■ MATERIAL FOR THIS TASK:
(** ** The directory *)

Section directory.
Context {V : Type}.
Implicit Types (c : cache V) (cs : list (cache V)) (d : directory V) (s : t V) (v w m : V)
  (i j o : nat) (ty : CoherenceRequestType) (l : list (CoherenceRequestType * nat)).

Lemma waits_snoc_ne l ty i j : j ≠ i → waits (l ++ [(ty, i)]) j = waits l j.
Proof.
  intros Hne. induction l as [|[ty' k] l IH]; simpl; [by rewrite decide_False|].
  by destruct (decide (j = k)).
Qed.

Lemma waits_snoc l ty i : i ∉ l.*2 → waits (l ++ [(ty, i)]) i = Waits ty.
Proof.
  induction l as [|[ty' k] l IH]; simpl; [by rewrite decide_True|].
  rewrite not_elem_of_cons. intros [? ?]. rewrite decide_False by done. by apply IH.
Qed.

Lemma waits_idle l i : waits l i = Idle → i ∉ l.*2.
Proof.
  induction l as [|[ty k] l IH]; simpl; [intros _; apply not_elem_of_nil|].
  destruct (decide (i = k)); [done|]. intros H. apply not_elem_of_cons. by split; [|apply IH].
Qed.

Lemma waits_not l i : i ∉ l.*2 → waits l i = Idle.
Proof.
  induction l as [|[ty k] l IH]; simpl; [done|]. rewrite not_elem_of_cons. intros [? ?].
  rewrite decide_False by done. by apply IH.
Qed.

Lemma waits_owns l i : waits l i ≠ Owns.
Proof. induction l as [|[ty k] l IH]; [done|]. cbn. by destruct (decide (i = k)). Qed.

Lemma idle_not_pending d i : role_of d i = Idle → i ∉ (pending d).*2.
Proof.
  unfold role_of, pending. rewrite fmap_app, not_elem_of_app.
  destruct (decide (holder d = Some i)) as [?|Hh]; [by destruct (decide _)|].
  destruct (decide _) as [?|Hr]; [done|]. intros Hw%waits_idle. split; [|done].
  destruct (holder d) as [o|]; simpl.
  - rewrite not_elem_of_cons. split; [congruence|apply not_elem_of_nil].
  - rewrite list_elem_of_fmap. intros (r & -> & (k & -> & ?)%list_elem_of_fmap). done.
Qed.

(** The owner that has been answered: the directory waits for it. *)
Lemma owns_holder d i : role_of d i = Owns → holder d = Some i.
Proof.
  unfold role_of. destruct (decide (holder d = Some i)); [done|].
  destruct (decide _); [done|]. intros H. by apply waits_owns in H.
Qed.

(** *** Requests at the directory *)

Lemma serve_I_GETS i q m :
  serve 2 (mkDir Directory.State_I None [] q [] m) Request_GETS i =
    Some (mkDir Directory.State_IS None [] (q ++ [MemRead i]) [] m : directory V).
Proof. reflexivity. Qed.

Lemma serve_I_GETM i q m :
  serve 2 (mkDir Directory.State_I None [] q [] m) Request_GETM i =
    Some (mkDir Directory.State_IM (Some i) [] (q ++ [MemRead i]) [] m : directory V).
Proof. reflexivity. Qed.

Lemma serve_I_UPG i m :
  serve 2 (mkDir Directory.State_I None [] [] [] m) Request_UPG i =
    Some (mkDir Directory.State_M (Some i) [] [] [] m : directory V).
Proof. reflexivity. Qed.

(** The states in which the directory waits for an owner. *)
Definition owned (a : Directory.State) : bool :=
  match a with Directory.State_M | Directory.State_M_D => true | _ => false end.

(** The states in which requests wait. *)
Definition stalling (a : Directory.State) : bool :=
  match a with
  | Directory.State_IS | Directory.State_IM | Directory.State_M_D => true
  | _ => false
  end.

Lemma serve_step n d ty i : serve (S n) d ty i =
  match directory_event (bool_decide (owner d = Some i)) ty with
  | Trigger e =>
      x ← dir_event ty i None d e;
      if popped x then Some (dself x) else serve n (dself x) ty i
  | Drop => Some d
  | Invalid_message => None
  end.
Proof. reflexivity. Qed.

Lemma serve_stalling n a ow l q m ty i : stalling a = true → ow ≠ Some i →
  ty = Request_GETS ∨ ty = Request_GETM →
  serve (S n) (mkDir a ow l q [] m) ty i =
    Some (mkDir a ow (l ++ [(ty, i)]) q [] m : directory V).
Proof.
  intros Ha Hne [-> | ->]; cbn [serve directory_event owner];
    rewrite ?bool_decide_eq_false_2 by done; destruct a; try discriminate; reflexivity.
Qed.

Lemma serve_owned a o l q m ty i : owned a = true → o ≠ i →
  ty = Request_GETS ∨ ty = Request_GETM →
  serve 2 (mkDir a (Some o) l q [] m) ty i =
    Some (mkDir Directory.State_M_D (Some o) (l ++ [(ty, i)]) q [] m : directory V).
Proof.
  intros Ha Hne Hty. destruct a; try discriminate; [|by apply serve_stalling; [|congruence|]].
  assert (Some o ≠ Some i) by congruence. rewrite <- (serve_stalling 0) by done.
  rewrite (serve_step 1). cbn [owner]. rewrite bool_decide_eq_false_2 by done.
  destruct Hty as [-> | ->]; reflexivity.
Qed.

Lemma serve_owned_UPG a o l q m i : owned a = true →
  serve 2 (mkDir a (Some o) l q [] m) Request_UPG i =
    Some (mkDir a (Some o) l q [] m : directory V).
Proof. intros Ha. destruct a; try discriminate; reflexivity. Qed.

Lemma serve_upgraded o m :
  serve 2 (mkDir Directory.State_M (Some o) [] [] [] m) Request_GETM o =
    Some (mkDir Directory.State_IM (Some o) [] [MemRead o] [] m : directory V).
Proof.
  cbn [serve directory_event owner]. rewrite bool_decide_eq_true_2 by done. reflexivity.
Qed.

Lemma serve_PUTM a o l m : owned a = true →
  serve 2 (mkDir a (Some o) l [] [] m) Request_PUTM o =
    Some (mkDir (if decide (a = Directory.State_M) then Directory.State_MI else a)
            (Some o) l [] [] m : directory V).
Proof.
  intros Ha. cbn [serve directory_event owner]. rewrite bool_decide_eq_true_2 by done.
  destruct a; try discriminate; reflexivity.
Qed.

(** The woken requests stall again, in their order. *)
Lemma serve_all_stalling a ow l q m l' : stalling a = true →
  Forall (λ r, r.1 = Request_GETS ∨ r.1 = Request_GETM) l' →
  Forall (λ r, ow ≠ Some r.2) l' →
  serve_all (mkDir a ow l q [] m) l' = Some (mkDir a ow (l ++ l') q [] m : directory V).
Proof.
  intros Ha. revert l. induction l' as [|[ty i] l' IH]; intros l Hty How; [by rewrite app_nil_r|].
  apply Forall_cons in Hty as [? ?]. apply Forall_cons in How as [? ?]. cbn [serve_all fst snd].
  rewrite serve_stalling by done. cbn. rewrite IH by done. by rewrite <- app_assoc.
Qed.

(** *** Roles and pending requests, by the state of the directory *)

Lemma role_I q m v i : fresh q m v →
  role_of (mkDir Directory.State_I None [] q [] m : directory V) i = Idle.
Proof. by intros [[-> _]| ->]. Qed.

Lemma reads_fresh q m v i : fresh q m v → reads (q ++ [MemRead i]) = [i].
Proof. by intros [[-> _]| ->]. Qed.

Lemma role_IS l q r m v i : fresh q m v →
  role_of (mkDir Directory.State_IS None l (q ++ [MemRead r]) [] m : directory V) i =
    if decide (i = r) then Fetches Request_GETS else waits l i.
Proof.
  intros Hq. unfold role_of. cbn [holder data_in dst memory_queue stalled].
  rewrite (reads_fresh _ _ _ _ Hq). rewrite decide_False by done.
  apply decide_ext. apply list_elem_of_singleton.
Qed.

Lemma role_IM l q o m v i : fresh q m v →
  role_of (mkDir Directory.State_IM (Some o) l (q ++ [MemRead o]) [] m : directory V) i =
    if decide (i = o) then Fetches Request_GETM else waits l i.
Proof.
  intros Hq. unfold role_of. cbn [holder data_in dst memory_queue stalled owner].
  rewrite (reads_fresh _ _ _ _ Hq). destruct (decide (i = o)) as [->|Hne].
  - rewrite !decide_True; [done|by apply list_elem_of_singleton|done].
  - rewrite !decide_False; [done|by rewrite list_elem_of_singleton|congruence].
Qed.

Lemma role_owned a o l m i : owned a = true →
  role_of (mkDir a (Some o) l [] [] m : directory V) i =
    if decide (i = o) then Owns else waits l i.
Proof.
  intros Ha. unfold role_of. cbn [holder data_in dst memory_queue stalled owner reads omap].
  replace (match a with Directory.State_IM | Directory.State_M | Directory.State_M_D => Some o
    | _ => None end) with (Some o) by (by destruct a).
  destruct (decide (i = o)) as [->|Hne].
  - rewrite decide_True by done. rewrite decide_False; [done|apply not_elem_of_nil].
  - rewrite !decide_False; [done|apply not_elem_of_nil|congruence].
Qed.

Lemma role_data a o l v m i :
  role_of (mkDir a (Some o) l [] [v] m : directory V) i = waits l i.
Proof. reflexivity. Qed.

Lemma pending_IS l q r m v : fresh q m v →
  pending (mkDir Directory.State_IS None l (q ++ [MemRead r]) [] m : directory V) =
    (Request_GETS, r) :: l.
Proof. by intros [[-> _]| ->]. Qed.

Lemma pending_owned a o l q m : owned a = true →
  pending (mkDir a (Some o) l q [] m : directory V) = (Request_GETM, o) :: l.
Proof. by destruct a. Qed.

Lemma claimed_owned a o l q m : owned a = true →
  claimed (mkDir a (Some o) l q [] m : directory V).
Proof. intros Ha. left. by exists o; destruct a. Qed.

End directory.

(** ** Grants of the bus *)

Section grants.
Context {V : Type}.
Implicit Types (c : cache V) (cs : list (cache V)) (d : directory V) (s : t V) (v w m : V)
  (i j o : nat) (ty : CoherenceRequestType) (l : list (CoherenceRequestType * nat)) (r : role).

(** Between grants the directory is idle or waits for an owner. *)
Lemma quiet_shapes v d : dir_shape v d → data_in d = [] → memory_queue d = [] →
  d = mkDir Directory.State_I None [] [] [] v ∨
  ∃ a o l m, owned a = true ∧ (a = Directory.State_M ↔ l = []) ∧
    d = mkDir a (Some o) l [] [] m.
Proof.
  intros Hd. destruct Hd as [q m Hq|l q r m Hq|l q o m Hq|o m|o r l m|o r l m|o m]; cbn;
    intros Hdata Hmem; try done.
  - left. by destruct Hq as [[-> ->]| ->].
  - by destruct q.
  - by destruct q.
  - right. exists Directory.State_M, o, [], m. done.
  - right. exists Directory.State_M_D, o, (r :: l), m. split; [done|]. split; [|done]. by split.
Qed.

(** A queued request, by the state of its cache. *)
Lemma local_requests r c ty b rs : local_ok r c → requests c = (ty, b) :: rs →
  rs = [] ∧ writebacks c = 0 ∧ responses c = [] ∧
  ((r = Idle ∧ (st c, ty, b) ∈ [
      (L1Cache.State_IS_AD, Request_GETS, false); (L1Cache.State_IM_AD, Request_GETM, false);
      (L1Cache.State_SM_W, Request_UPG, false); (L1Cache.State_IM_W, Request_UPG, false);
      (L1Cache.State_IM_D, Request_GETM, true)]) ∨
   (r = Owns ∧ (st c, ty, b) = (L1Cache.State_IM_D, Request_GETM, true))).
Proof.
  intros Hc. pattern r, (st c), (requests c), (writebacks c), (responses c).
  eapply local_cases; [|exact Hc]. each_situation; intros ds Hds; cbn; try discriminate;
    intros [= <- <- <-]; apply nil_length_inv in Hds; (split_and!; [done..|]);
    first [by right | left; split; [done|is_situation]].
Qed.

Lemma local_writeback r c n : local_ok r c → writebacks c = S n →
  r = Owns ∧ n = 0 ∧ requests c = [] ∧ responses c = [] ∧
  (st c = L1Cache.State_MI_A ∨ st c = L1Cache.State_MS_A).
Proof.
  intros Hc. pattern r, (st c), (requests c), (writebacks c), (responses c).
  eapply local_cases; [|exact Hc]. each_situation; intros ds Hds; cbn; try discriminate;
    intros [= <-]; apply nil_length_inv in Hds; split_and!; auto.
Qed.

Lemma claimed_stalled a o l q v m : claimed (mkDir a (Some o) l q [v] m : directory V) ↔
  Request_GETM ∈ l.*1.
Proof. unfold claimed, is_Some. cbn. naive_solver. Qed.

Section granted.
(** A grant to cache [i] with nothing of an earlier one left. *)
Context (cs : list (cache V)) (v : V) (i : nat) (c c' : cache V).
Hypothesis Hc : cs !! i = Some c.
Hypothesis Hside : ∀ j cj, j ≠ i → cs !! j = Some cj → side_pending cj = false.

(** The line is not owned: the directory reads the memory. *)
Lemma start_inv ty d :
  invariant (mkSys cs (mkDir Directory.State_I None [] [] [] v) v) →
  (ty = Request_GETS ∧ d = mkDir Directory.State_IS None [] ([] ++ [MemRead i]) [] v) ∨
  (ty = Request_GETM ∧ d = mkDir Directory.State_IM (Some i) [] ([] ++ [MemRead i]) [] v) →
  local_ok (Fetches ty) c' → data_ok v c' → shares c' = false →
  invariant (mkSys (snoop_all ty i c' cs) d v).
Proof.
  intros Hinv Hd Hlocal Hdata Hshares.
  assert (i < length cs) by by eapply lookup_lt_Some.
  assert (fresh [] v v) as Hf by by left.
  eapply (bus_inv (mkSys _ _ _)); cbn [caches dir latest] in *; try done;
    destruct Hd as [[-> ->]|[-> ->]]; try done.
  - by apply (shape_IS v [] []).
  - by apply (shape_IM v [] []).
  - by rewrite (role_IS [] [] _ _ _ _ Hf), decide_True.
  - by rewrite (role_IM [] [] _ _ _ _ Hf), decide_True.
  - intros j Hj. by rewrite (role_IS [] [] _ _ _ _ Hf), decide_False.
  - intros j Hj. by rewrite (role_IM [] [] _ _ _ _ Hf), decide_False.
  - by left.
  - by left.
  - apply NoDup_singleton.
  - apply NoDup_singleton.
  - by apply Forall_singleton.
  - by apply Forall_singleton.
  - repeat constructor.
  - repeat constructor.
  - intros [[? ?]|?%elem_of_nil]; done.
  - by auto.
Qed.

■ ASSIGNED TASK: Output each line of the listing above that has "match".

■ ANSWER SPACE:
  match a with Directory.State_M | Directory.State_M_D => true | _ => false end.
  match a with
  match directory_event (bool_decide (owner d = Some i)) ty with
  replace (match a with Directory.State_IM | Directory.State_M | Directory.State_M_D => Some o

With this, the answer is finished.